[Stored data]
(* ===== verification/Encrypted.v ===== *)
(** * Encryption at rest (src/src/storage/encrypted_blobstore.go)

    [EncryptedBlobStore] stores the stream format of [Crypto] in any backend
    that meets the blob contract, under the digest of the plaintext.  The pipe
    between [EncryptStream] and the inner store is the reader the inner store
    sees: what was written, then the error the pipe was closed with.  The random
    source is an argument, [random n] its answer to the [n]-th stream. *)
From S2P Require Import Prelude GoText Hashes Paths Aes BlobStore Volume VolumeTheorems VolumeProps Crypto Adaptive.
Open Scope Z_scope.

Record EncryptedBlobStore (B : Type) := mkEnc {
  inner : B;
  cipher : Cipher;
  random : nat → result bytes;
  drawn : nat
}.
Arguments mkEnc {B}.
Arguments inner {B}.
Arguments cipher {B}.
Arguments random {B}.
Arguments drawn {B}.

Definition NewEncryptedBlobStore {B} (b : B) (encKeyHex : bytes) (rnd : nat → result bytes)
    : result (EncryptedBlobStore B) :=
  let! c := NewCipherFromHex encKeyHex in Ok (mkEnc b c rnd 0).

(** What the inner store reads from the pipe. *)
Definition pipe_reader (m : result unit * sink) : reader :=
  Reader [written m.2] (match m.1 with Ok _ => None | Err e => Some e end).

Section Operations.
Context {B : Type} `{BlobStore B}.
Implicit Types e : EncryptedBlobStore B.

Definition with_inner (b : B) (n : nat) e : EncryptedBlobStore B := mkEnc b (cipher e) (random e) n.

Definition enc_put e (hash : bytes) (content : reader) : result unit * EncryptedBlobStore B :=
  let pr := pipe_reader (EncryptStream (cipher e) (random e (drawn e)) (source_of content) (Sink [] None)) in
  let '(res, b) := PutBlob (inner e) hash pr in
  (res, with_inner b (S (drawn e)) e).

Definition enc_get e (hash : bytes) : result bytes :=
  let! ciphertext := GetBlob (inner e) hash in
  match DecryptStream (cipher e) (Source ciphertext None) (Sink [] None) with
  | (Ok _, k) => Ok (written k)
  | (Err er, _) => Err er
  end.

Definition enc_delete e (hash : bytes) : result unit * EncryptedBlobStore B :=
  let '(res, b) := DeleteBlob (inner e) hash in (res, with_inner b (drawn e) e).

Definition enc_exists e (hash : bytes) : result bool :=
  match BlobExists with Some f => f (inner e) hash | None => Ok true end.
End Operations.

#[export] Instance encrypted_store {B} `{BlobStore B} : BlobStore (EncryptedBlobStore B) := {|
  PutBlob := enc_put;
  GetBlob := enc_get;
  DeleteBlob := enc_delete;
  BlobExists := Some enc_exists
|}.

(** ** Over a backend that meets the contract *)
Section Contract.
Context {B : Type} `{Hspec : BlobStoreSpec B}.
Implicit Types e : EncryptedBlobStore B.

Lemma pipe_format e seed r c : random e (drawn e) = Ok seed → read_all r = Ok c →
  pipe_reader (EncryptStream (cipher e) (random e (drawn e)) (source_of r) (Sink [] None))
  = Reader [stream_v4 (cipher e) seed c] None.
Proof.
  intros -> Hr. unfold read_all in Hr. destruct r as [cs [er|]]; [done|]. cbn in Hr. injection Hr as <-.
  unfold source_of. cbn [rd_chunks rd_err]. rewrite EncryptStream_format. done.
Qed.

Lemma stream_v4_ne c seed p : stream_v4 c seed p ≠ [].
Proof. done. Qed.

(** A stored stream reads back as its plaintext. *)
Lemma enc_get_stored e h seed p : blob_inv (inner e) → blob_view (inner e) !! h = Some (stream_v4 (cipher e) seed p) →
  length seed = streamSeedSize → effective_chunk (cipher e) <= MaxChunkSize - TagSize →
  footer_distinct (ckey (cipher e)) seed (uint32 (Z.of_nat (length (chunked (Z.to_nat (effective_chunk (cipher e))) p)))) →
  enc_get e h = Ok p.
Proof.
  intros Hi Hv Hs Hc Hd. unfold enc_get. rewrite (get_ok _ _ _ Hi Hv (stream_v4_ne _ _ _)).
  rewrite <- (app_nil_r (stream_v4 _ _ _)), (DecryptStream_format _ _ _ _ None) by done. done.
Qed.

(** An acknowledged put of new content stores only its encrypted stream,
    under the digest of the plaintext, leaves every other blob alone, and the
    blob then reads back byte for byte, in any backend that meets the
    contract. *)
Theorem encrypted_put_get e h r c seed e' :
  blob_inv (inner e) → read_all r = Ok c → random e (drawn e) = Ok seed → length seed = streamSeedSize →
  effective_chunk (cipher e) <= MaxChunkSize - TagSize →
  footer_distinct (ckey (cipher e)) seed (uint32 (Z.of_nat (length (chunked (Z.to_nat (effective_chunk (cipher e))) c)))) →
  blob_view (inner e) !! h = None → PutBlob e h r = (Ok tt, e') →
  blob_inv (inner e') ∧ blob_view (inner e') = <[h := stream_v4 (cipher e) seed c]> (blob_view (inner e))
  ∧ GetBlob e' h = Ok c.
Proof.
  intros Hi Hr Hrnd Hs Hc Hd Hn. cbn [PutBlob encrypted_store]. unfold enc_put. rewrite (pipe_format _ seed _ c) by done.
  set (pr := Reader _ None). pose proof (put_inv (inner e) h pr Hi) as Hi'.
  destruct (PutBlob (inner e) h pr) as [res b] eqn:Ep. intros [= -> <-]. cbn [snd inner with_inner] in *.
  destruct (put_ok _ _ _ _ Hi Ep) as [(c' & Hc' & Hv)|[_ [x Hx]]]; [|by rewrite Hn in Hx].
  cbn [read_all rd_err rd_chunks pr concat] in Hc'. rewrite app_nil_r in Hc'. injection Hc' as <-.
  split_and!; [done|done|]. apply (enc_get_stored _ _ seed); try done. cbn [inner cipher with_inner].
  rewrite Hv. apply lookup_insert_eq.
Qed.

(** A put whose content cannot be read to its end changes no stored blob, and is
    acknowledged only when the backend held the digest already; the one reader
    error that does not count is [io.ErrUnexpectedEOF]. *)
Lemma enc_put_read_error e h r er res e' :
  blob_inv (inner e) → rd_err r = Some er → er ≠ ErrUnexpectedEOF → enc_put e h r = (res, e') →
  blob_view (inner e') = blob_view (inner e) ∧ (res = Ok tt → is_Some (blob_view (inner e) !! h)).
Proof.
  intros Hi Hr Hne. unfold enc_put.
  assert (∃ er' cs, pipe_reader (EncryptStream (cipher e) (random e (drawn e)) (source_of r) (Sink [] None)) = Reader cs (Some er'))
    as (er' & cs & ->).
  { unfold source_of. rewrite Hr.
    destruct (EncryptStream_read_error (cipher e) (random e (drawn e)) (concat (rd_chunks r)) er (Sink [] None) Hne) as (er' & k & ->).
    by exists er', [written k]. }
  destruct (PutBlob _ _ _) as [res' b] eqn:Ep. intros [= <- <-]. cbn [inner with_inner].
  destruct res' as [[]|er2].
  - destruct (put_ok _ _ _ _ Hi Ep) as [(c' & [=] & _)|[-> Hx]]. by split.
  - rewrite (put_err _ _ _ _ _ Hi Ep). by split.
Qed.

(** What is left of a stored stream after a cut is never served. *)
Lemma enc_get_truncated e h d seed p : blob_inv (inner e) → length seed = streamSeedSize →
  blob_view (inner e) !! h = Some d → d ≠ [] → d `prefix_of` stream_v4 (cipher e) seed p →
  (length d < length (stream_v4 (cipher e) seed p))%nat → is_ok (enc_get e h) = false.
Proof.
  intros Hi Hs Hv Hne Hp Hl. unfold enc_get. rewrite (get_ok _ _ _ Hi Hv Hne).
  destruct (DecryptStream_truncated _ _ _ _ Hs Hp Hl) as (er & w & -> & _). done.
Qed.
End Contract.

(** ** Over the volume store *)
Lemma stream_longer c seed p : (length p < length (stream_v4 c seed p))%nat.
Proof.
  unfold stream_v4, stream_body. rewrite !length_app.
  assert (∀ ps key i, (length (concat ps) <= length (frames key seed i ps))%nat) as H.
  { induction ps as [|x ps IH]; intros key i; [done|]. cbn [concat frames].
    rewrite !length_app, length_frame, length_Seal. specialize (IH key (uint32 (i + 1))). lia. }
  pose proof (effective_chunk_range c) as Hc. unfold MinChunkSize in Hc.
  specialize (H (chunked (Z.to_nat (effective_chunk c)) p) (ckey c) 0). rewrite concat_chunked in H by lia.
  change (length (stream_header _)) with 3%nat. lia.
Qed.

(** Encryption at rest over the volume backend refuses every upload: the
    volume store checks that the bytes it receives hash to the blob's key, and
    it receives the encrypted stream under the digest of the plaintext.  Unless
    the two byte strings, of different length, have the same SHA-256, the put
    is an error and the volume is unchanged. *)
Theorem encrypted_volume_rejects (env : vol_env) (e : EncryptedBlobStore VolumeBlobStore) c seed :
  random e (drawn e) = Ok seed → sha256 (stream_v4 (cipher e) seed c) ≠ sha256 c →
  let '(res, e') := @PutBlob _ (@encrypted_store _ (vol_store env)) e (HashBytes c) (reader_of c) in
  is_ok res = false ∧ inner e' = inner e ∧ (length c < length (stream_v4 (cipher e) seed c))%nat.
Proof.
  intros Hr Hne. cbn [PutBlob encrypted_store]. unfold enc_put.
  rewrite (pipe_format e seed (reader_of c) c) by (done || (unfold read_all, reader_of; cbn; by rewrite app_nil_r)).
  cbn [PutBlob vol_store]. destruct (vol_put _ _ _ _ _) as [res v] eqn:Ep.
  apply vol_put_inv in Ep as [(er & -> & ->)|(hb & p & Hh & Hp & Hs & _)]; [split_and!; [done..|apply stream_longer]|].
  destruct Hne. unfold read_all in Hp. cbn [rd_err rd_chunks concat] in Hp. rewrite app_nil_r in Hp. injection Hp as <-.
  unfold decodeContentHash, HashBytes in Hh. rewrite hex_roundtrip in Hh.
  destruct (HasPathTraversalChars _); [done|]. case_decide; [|done]. congruence.
Qed.

(** ** Concrete runs *)
Definition en_random (n : nat) : result bytes := Ok (bs "seed" ++ put_be 4 (Z.of_nat n)).
Definition en_store : EncryptedBlobStore (gmap bytes bytes) := mkEnc ∅ (mkCipher ex_key ChunkSize) en_random 0.
Definition en_put := PutBlob en_store wh1 (reader_of wb1).

Lemma encrypted_put_get_witness :
  blob_inv (inner en_put.2)
  ∧ blob_view (inner en_put.2) = <[wh1 := stream_v4 (cipher en_store) (bs "seed" ++ put_be 4 0) wb1]> (blob_view (inner en_store))
  ∧ GetBlob en_put.2 wh1 = Ok wb1.
Proof.
  apply (encrypted_put_get en_store wh1 (reader_of wb1) wb1 (bs "seed" ++ put_be 4 0));
    [exact I|reflexivity|reflexivity|reflexivity|vm_compute; discriminate|vm_compute; reflexivity|vm_compute; reflexivity|].
  apply run_pair. vm_compute. reflexivity.
Defined.

Definition en_volume : EncryptedBlobStore VolumeBlobStore := mkEnc wv0 (mkCipher ex_key ChunkSize) en_random 0.

Lemma encrypted_volume_rejects_witness :
  let '(res, e') := @PutBlob _ (@encrypted_store _ (vol_store ad_env)) en_volume (HashBytes wb1) (reader_of wb1) in
  is_ok res = false ∧ inner e' = inner en_volume
  ∧ (length wb1 < length (stream_v4 (cipher en_volume) (bs "seed" ++ put_be 4 0) wb1))%nat.
Proof.
  apply (encrypted_volume_rejects ad_env en_volume wb1 (bs "seed" ++ put_be 4 0)); [reflexivity|].
  vm_compute. discriminate.
Defined.

(** The same content is accepted by the volume and refused when encrypted. *)
Example encrypted_volume_refused :
  (vol_put wv0 wh1 (reader_of wb1) NoFault 1).1 = Ok tt
  ∧ (@PutBlob _ (@encrypted_store _ (vol_store ad_env)) en_volume wh1 (reader_of wb1)).1 = Err ErrPlain.
Proof. vm_compute. done. Qed.

(** A body cut short by the peer is stored as if it were whole. *)
Example encrypted_cut_stored :
  (enc_put en_store wh1 (Reader [bs "hel"] (Some ErrUnexpectedEOF))).1 = Ok tt
  ∧ (PutBlob (∅ : gmap bytes bytes) wh1 (Reader [bs "hel"] (Some ErrUnexpectedEOF))).1 = Err ErrUnexpectedEOF.
Proof. vm_compute. done. Qed.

*EXERCISE OBJECTIVE*: Could you transcribe the entries above word for word, from the line with "wh1 = Ok wb1." down to the line with "(** The same", keeping both?

*RESULT OF THIS TASK*:
  ∧ GetBlob en_put.2 wh1 = Ok wb1.
Proof.
  apply (encrypted_put_get en_store wh1 (reader_of wb1) wb1 (bs "seed" ++ put_be 4 0));
    [exact I|reflexivity|reflexivity|reflexivity|vm_compute; discriminate|vm_compute; reflexivity|vm_compute; reflexivity|].
  apply run_pair. vm_compute. reflexivity.
Defined.

Definition en_volume : EncryptedBlobStore VolumeBlobStore := mkEnc wv0 (mkCipher ex_key ChunkSize) en_random 0.

Lemma encrypted_volume_rejects_witness :
  let '(res, e') := @PutBlob _ (@encrypted_store _ (vol_store ad_env)) en_volume (HashBytes wb1) (reader_of wb1) in
  is_ok res = false ∧ inner e' = inner en_volume
  ∧ (length wb1 < length (stream_v4 (cipher en_volume) (bs "seed" ++ put_be 4 0) wb1))%nat.
Proof.
  apply (encrypted_volume_rejects ad_env en_volume wb1 (bs "seed" ++ put_be 4 0)); [reflexivity|].
  vm_compute. discriminate.
Defined.

(** The same content is accepted by the volume and refused when encrypted. *)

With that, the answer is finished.